» **Required action**
Below are the records. Gather each line that holds "proofs".

[Opening Recorded data section]

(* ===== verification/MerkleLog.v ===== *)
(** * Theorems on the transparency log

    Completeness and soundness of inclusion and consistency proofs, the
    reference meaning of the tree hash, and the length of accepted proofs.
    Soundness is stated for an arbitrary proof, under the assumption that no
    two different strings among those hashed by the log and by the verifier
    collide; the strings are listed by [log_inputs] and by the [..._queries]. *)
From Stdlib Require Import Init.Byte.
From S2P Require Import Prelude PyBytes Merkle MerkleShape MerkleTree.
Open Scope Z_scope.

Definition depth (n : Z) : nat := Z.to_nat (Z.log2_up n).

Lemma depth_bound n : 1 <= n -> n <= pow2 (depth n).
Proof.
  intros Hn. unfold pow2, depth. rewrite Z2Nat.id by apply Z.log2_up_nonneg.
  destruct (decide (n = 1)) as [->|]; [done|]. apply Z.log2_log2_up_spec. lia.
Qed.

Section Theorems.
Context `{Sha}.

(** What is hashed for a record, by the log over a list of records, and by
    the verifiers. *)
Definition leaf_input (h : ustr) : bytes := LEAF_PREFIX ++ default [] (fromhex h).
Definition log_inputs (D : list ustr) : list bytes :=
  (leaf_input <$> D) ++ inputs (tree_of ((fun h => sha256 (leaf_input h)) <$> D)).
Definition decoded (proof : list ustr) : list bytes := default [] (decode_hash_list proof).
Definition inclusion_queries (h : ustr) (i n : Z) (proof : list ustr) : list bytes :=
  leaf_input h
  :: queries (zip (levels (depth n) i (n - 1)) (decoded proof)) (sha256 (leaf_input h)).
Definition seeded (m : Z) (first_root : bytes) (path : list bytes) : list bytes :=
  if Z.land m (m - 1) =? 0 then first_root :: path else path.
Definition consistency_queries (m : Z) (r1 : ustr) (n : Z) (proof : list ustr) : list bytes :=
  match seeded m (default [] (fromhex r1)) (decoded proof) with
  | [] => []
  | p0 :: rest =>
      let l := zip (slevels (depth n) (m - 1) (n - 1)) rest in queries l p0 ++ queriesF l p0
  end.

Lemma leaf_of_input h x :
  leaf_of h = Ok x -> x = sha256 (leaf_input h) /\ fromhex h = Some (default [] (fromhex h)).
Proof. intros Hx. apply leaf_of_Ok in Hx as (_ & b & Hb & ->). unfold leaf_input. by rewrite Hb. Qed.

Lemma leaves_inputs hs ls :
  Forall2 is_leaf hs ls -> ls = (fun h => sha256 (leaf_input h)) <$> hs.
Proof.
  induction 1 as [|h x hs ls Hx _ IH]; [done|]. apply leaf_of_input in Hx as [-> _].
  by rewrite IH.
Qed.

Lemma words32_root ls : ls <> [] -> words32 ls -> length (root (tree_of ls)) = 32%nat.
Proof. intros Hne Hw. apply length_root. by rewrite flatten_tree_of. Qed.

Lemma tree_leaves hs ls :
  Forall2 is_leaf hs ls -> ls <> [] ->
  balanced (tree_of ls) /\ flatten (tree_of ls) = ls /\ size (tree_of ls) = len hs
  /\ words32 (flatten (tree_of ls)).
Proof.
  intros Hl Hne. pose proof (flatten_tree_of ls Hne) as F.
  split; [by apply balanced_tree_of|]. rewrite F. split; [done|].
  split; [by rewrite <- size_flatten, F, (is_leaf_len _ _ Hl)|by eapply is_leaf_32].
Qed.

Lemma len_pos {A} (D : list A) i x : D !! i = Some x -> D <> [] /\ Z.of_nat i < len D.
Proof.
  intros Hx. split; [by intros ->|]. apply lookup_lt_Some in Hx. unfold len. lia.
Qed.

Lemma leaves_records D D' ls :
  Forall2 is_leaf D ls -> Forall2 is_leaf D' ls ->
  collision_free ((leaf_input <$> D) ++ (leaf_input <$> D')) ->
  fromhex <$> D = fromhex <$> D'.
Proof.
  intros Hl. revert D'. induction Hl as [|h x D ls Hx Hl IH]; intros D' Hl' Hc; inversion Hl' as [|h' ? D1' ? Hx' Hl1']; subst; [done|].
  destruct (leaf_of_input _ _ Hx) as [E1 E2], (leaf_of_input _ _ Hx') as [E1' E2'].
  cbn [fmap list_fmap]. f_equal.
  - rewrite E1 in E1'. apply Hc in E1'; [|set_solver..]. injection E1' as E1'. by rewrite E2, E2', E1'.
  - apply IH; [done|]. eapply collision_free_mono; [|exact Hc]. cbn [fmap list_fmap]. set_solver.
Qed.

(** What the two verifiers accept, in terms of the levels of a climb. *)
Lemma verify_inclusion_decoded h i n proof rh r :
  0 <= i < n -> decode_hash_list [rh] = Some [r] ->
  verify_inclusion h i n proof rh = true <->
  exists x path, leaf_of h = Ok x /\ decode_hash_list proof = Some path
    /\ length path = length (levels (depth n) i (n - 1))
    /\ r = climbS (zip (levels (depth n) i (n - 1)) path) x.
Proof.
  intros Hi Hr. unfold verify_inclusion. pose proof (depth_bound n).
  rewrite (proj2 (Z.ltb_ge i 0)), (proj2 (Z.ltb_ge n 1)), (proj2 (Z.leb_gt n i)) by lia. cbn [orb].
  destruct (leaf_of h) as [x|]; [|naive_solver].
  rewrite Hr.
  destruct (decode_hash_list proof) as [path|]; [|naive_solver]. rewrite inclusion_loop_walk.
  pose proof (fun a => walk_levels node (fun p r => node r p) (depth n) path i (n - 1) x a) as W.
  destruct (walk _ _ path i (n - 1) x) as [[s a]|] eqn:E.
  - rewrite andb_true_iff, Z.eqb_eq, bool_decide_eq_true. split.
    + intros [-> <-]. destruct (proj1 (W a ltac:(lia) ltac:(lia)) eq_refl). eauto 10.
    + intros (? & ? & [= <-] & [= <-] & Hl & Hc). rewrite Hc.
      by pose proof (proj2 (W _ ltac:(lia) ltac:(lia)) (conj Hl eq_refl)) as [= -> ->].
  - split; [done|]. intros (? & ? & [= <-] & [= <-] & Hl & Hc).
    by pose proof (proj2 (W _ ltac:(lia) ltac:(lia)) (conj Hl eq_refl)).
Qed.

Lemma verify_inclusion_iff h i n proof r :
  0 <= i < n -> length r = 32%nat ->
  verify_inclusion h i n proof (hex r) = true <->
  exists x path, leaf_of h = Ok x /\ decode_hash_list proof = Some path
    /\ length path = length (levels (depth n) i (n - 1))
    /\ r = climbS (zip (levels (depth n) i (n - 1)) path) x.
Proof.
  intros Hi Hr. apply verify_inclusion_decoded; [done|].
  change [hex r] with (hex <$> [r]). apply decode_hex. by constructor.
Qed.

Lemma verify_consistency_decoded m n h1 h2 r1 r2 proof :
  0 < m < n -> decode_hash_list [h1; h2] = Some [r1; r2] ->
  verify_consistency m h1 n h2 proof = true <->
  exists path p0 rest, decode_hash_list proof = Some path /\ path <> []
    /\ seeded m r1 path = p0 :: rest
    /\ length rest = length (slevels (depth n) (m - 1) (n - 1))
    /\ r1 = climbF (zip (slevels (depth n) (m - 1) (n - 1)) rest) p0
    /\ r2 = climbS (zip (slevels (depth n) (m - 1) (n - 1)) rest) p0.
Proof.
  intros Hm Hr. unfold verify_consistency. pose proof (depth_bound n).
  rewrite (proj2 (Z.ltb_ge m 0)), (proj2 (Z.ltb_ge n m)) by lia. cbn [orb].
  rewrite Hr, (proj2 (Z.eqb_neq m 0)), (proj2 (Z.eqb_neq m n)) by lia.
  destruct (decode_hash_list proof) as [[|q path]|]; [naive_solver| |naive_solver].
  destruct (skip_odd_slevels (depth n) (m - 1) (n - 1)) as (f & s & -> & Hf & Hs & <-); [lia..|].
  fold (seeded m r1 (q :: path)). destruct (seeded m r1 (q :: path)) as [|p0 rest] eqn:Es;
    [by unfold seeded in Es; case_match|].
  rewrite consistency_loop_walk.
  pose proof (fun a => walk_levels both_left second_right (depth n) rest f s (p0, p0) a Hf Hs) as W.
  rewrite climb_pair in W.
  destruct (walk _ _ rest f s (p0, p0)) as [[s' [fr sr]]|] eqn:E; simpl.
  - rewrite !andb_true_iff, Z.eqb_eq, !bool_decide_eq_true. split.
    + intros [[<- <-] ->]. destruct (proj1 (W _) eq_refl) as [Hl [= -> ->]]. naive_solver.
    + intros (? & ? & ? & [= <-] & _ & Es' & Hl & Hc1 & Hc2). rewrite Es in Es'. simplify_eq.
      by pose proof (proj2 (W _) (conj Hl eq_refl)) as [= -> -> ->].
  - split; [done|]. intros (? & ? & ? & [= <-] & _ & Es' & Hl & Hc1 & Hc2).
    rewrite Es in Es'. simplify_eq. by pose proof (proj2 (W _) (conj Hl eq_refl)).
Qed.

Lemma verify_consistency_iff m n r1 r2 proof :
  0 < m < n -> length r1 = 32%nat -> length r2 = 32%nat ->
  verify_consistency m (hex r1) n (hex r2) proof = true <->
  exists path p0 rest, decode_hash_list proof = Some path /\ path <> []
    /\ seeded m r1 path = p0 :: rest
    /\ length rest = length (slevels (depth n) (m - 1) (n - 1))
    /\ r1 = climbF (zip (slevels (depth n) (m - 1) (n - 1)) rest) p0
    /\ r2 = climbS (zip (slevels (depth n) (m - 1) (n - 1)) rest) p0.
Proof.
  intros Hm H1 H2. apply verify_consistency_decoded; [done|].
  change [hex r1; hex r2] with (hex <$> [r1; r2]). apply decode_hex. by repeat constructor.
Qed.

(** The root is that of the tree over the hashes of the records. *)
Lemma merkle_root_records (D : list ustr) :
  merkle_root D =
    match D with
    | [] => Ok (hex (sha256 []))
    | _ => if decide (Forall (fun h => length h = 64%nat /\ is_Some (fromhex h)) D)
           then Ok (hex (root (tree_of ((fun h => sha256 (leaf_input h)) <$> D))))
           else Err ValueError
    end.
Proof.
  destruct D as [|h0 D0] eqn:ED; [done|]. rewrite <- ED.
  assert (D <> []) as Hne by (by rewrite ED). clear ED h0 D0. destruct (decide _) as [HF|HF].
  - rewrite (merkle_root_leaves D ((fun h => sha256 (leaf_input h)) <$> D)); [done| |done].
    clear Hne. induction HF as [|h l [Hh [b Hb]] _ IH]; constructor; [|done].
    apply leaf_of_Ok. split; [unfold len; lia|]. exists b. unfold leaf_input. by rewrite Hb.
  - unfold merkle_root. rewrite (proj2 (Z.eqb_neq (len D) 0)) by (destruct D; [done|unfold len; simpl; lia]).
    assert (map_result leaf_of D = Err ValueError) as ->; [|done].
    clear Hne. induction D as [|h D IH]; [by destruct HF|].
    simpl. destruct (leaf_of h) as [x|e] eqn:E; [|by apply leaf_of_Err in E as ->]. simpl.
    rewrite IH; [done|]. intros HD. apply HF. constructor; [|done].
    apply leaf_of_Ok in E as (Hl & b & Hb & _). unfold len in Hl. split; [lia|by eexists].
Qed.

[Closing Recorded data section]
[Opening Recorded data section]

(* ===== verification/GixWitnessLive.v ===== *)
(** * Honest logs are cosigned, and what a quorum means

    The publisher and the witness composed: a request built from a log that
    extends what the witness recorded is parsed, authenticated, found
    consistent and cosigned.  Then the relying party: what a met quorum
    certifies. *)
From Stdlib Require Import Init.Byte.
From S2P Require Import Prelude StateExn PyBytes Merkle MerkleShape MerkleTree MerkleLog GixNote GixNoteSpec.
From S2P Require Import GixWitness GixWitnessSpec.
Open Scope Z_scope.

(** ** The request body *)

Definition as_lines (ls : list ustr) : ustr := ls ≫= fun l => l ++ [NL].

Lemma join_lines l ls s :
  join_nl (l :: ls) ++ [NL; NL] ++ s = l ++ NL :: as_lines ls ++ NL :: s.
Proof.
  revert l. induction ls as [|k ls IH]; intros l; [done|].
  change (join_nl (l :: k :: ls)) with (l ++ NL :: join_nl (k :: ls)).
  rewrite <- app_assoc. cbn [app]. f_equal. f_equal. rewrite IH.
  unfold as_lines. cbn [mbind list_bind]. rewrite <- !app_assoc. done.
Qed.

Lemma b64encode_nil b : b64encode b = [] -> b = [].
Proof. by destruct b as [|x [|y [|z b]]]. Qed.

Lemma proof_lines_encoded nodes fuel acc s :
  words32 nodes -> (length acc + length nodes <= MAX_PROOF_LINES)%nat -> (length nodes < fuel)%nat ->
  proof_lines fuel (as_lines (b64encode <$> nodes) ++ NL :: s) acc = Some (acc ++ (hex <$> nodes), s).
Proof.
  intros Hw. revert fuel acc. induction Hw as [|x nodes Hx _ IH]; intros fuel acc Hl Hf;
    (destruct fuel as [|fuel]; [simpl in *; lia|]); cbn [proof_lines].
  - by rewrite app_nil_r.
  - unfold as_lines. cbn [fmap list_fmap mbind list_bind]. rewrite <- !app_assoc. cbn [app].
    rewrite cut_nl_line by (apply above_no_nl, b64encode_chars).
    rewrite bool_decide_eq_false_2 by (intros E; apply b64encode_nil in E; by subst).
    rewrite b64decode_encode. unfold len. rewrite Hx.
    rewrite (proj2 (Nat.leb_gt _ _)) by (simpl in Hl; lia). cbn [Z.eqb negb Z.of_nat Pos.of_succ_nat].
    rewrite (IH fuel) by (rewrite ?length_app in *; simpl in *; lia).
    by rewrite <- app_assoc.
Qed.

[Closing Recorded data section]
[Opening Recorded data section]

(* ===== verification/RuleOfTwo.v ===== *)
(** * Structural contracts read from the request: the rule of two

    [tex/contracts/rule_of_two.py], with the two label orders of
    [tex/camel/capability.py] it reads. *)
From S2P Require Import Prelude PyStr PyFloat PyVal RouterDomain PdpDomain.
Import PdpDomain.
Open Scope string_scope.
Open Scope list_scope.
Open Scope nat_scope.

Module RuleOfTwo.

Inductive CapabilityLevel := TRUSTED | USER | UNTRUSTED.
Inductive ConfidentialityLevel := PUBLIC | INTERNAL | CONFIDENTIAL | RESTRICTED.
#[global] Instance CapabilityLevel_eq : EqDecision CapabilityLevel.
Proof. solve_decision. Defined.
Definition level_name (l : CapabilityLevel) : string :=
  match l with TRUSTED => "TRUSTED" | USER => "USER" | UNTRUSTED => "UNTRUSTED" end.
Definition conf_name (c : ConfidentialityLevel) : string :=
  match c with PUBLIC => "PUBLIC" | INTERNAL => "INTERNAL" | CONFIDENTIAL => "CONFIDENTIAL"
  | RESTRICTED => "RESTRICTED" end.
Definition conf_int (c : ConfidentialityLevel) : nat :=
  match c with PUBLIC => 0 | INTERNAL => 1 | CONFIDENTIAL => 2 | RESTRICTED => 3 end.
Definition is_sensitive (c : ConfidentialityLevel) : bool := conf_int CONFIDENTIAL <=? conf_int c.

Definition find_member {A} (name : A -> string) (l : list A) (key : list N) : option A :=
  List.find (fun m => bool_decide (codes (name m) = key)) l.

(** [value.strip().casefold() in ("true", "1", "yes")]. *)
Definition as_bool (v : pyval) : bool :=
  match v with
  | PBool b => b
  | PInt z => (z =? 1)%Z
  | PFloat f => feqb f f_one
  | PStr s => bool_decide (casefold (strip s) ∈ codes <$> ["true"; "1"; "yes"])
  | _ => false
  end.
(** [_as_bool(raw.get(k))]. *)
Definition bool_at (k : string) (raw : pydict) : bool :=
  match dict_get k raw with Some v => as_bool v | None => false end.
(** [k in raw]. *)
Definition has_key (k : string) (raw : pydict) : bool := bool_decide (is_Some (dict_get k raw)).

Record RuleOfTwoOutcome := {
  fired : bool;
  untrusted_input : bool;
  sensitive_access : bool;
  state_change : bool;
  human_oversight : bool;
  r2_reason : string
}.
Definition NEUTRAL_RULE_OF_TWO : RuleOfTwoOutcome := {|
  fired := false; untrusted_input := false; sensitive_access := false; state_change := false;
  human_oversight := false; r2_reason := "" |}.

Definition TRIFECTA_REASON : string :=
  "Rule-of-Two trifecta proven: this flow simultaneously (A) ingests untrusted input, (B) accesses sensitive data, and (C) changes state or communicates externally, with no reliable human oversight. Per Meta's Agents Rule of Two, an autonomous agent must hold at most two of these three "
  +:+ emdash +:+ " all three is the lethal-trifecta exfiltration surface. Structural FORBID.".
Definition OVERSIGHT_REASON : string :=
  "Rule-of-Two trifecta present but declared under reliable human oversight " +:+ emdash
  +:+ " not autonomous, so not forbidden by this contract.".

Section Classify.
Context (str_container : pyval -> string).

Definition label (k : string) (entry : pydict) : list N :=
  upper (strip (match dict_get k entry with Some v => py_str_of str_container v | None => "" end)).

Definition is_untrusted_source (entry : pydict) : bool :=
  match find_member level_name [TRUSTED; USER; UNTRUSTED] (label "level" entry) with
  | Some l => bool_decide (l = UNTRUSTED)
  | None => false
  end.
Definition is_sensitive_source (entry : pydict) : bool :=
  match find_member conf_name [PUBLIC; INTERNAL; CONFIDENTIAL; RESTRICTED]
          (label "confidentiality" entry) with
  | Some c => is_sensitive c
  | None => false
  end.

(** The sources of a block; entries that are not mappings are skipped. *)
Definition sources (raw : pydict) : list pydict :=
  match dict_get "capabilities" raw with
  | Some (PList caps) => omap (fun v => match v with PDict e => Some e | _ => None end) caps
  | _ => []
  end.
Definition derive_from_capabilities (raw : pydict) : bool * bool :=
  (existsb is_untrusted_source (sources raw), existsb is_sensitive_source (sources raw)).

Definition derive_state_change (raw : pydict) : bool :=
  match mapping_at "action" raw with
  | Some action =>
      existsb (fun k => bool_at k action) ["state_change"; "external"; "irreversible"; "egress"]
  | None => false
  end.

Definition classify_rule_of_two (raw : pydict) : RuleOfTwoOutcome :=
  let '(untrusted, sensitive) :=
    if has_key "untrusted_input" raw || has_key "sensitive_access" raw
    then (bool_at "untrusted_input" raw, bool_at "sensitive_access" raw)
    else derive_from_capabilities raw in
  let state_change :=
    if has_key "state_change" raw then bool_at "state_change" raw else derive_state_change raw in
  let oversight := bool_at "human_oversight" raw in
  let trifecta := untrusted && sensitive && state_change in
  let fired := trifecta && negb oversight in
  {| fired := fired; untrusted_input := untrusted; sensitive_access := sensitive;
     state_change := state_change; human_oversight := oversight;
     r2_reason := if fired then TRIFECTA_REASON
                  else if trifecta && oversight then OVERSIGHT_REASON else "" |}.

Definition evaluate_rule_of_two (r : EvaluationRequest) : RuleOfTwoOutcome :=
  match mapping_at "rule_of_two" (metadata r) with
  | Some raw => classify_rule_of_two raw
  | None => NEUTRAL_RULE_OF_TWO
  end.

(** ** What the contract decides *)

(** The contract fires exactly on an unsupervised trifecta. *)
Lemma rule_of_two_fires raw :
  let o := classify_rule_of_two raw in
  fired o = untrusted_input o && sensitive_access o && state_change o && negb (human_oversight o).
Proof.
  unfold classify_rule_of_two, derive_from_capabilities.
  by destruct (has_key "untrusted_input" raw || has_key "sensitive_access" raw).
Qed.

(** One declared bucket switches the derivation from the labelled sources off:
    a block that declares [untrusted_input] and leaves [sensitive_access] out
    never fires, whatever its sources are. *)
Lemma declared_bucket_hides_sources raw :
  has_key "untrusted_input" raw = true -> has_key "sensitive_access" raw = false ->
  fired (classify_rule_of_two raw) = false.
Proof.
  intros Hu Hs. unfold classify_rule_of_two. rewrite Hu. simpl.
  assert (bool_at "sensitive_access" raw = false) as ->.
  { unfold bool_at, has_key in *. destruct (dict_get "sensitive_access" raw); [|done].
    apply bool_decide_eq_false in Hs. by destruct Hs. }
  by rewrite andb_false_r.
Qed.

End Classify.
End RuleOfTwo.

[Closing Recorded data section]

» **Result of the exercise**
    Completeness and soundness of inclusion and consistency proofs, the
    reference meaning of the tree hash, and the length of accepted proofs.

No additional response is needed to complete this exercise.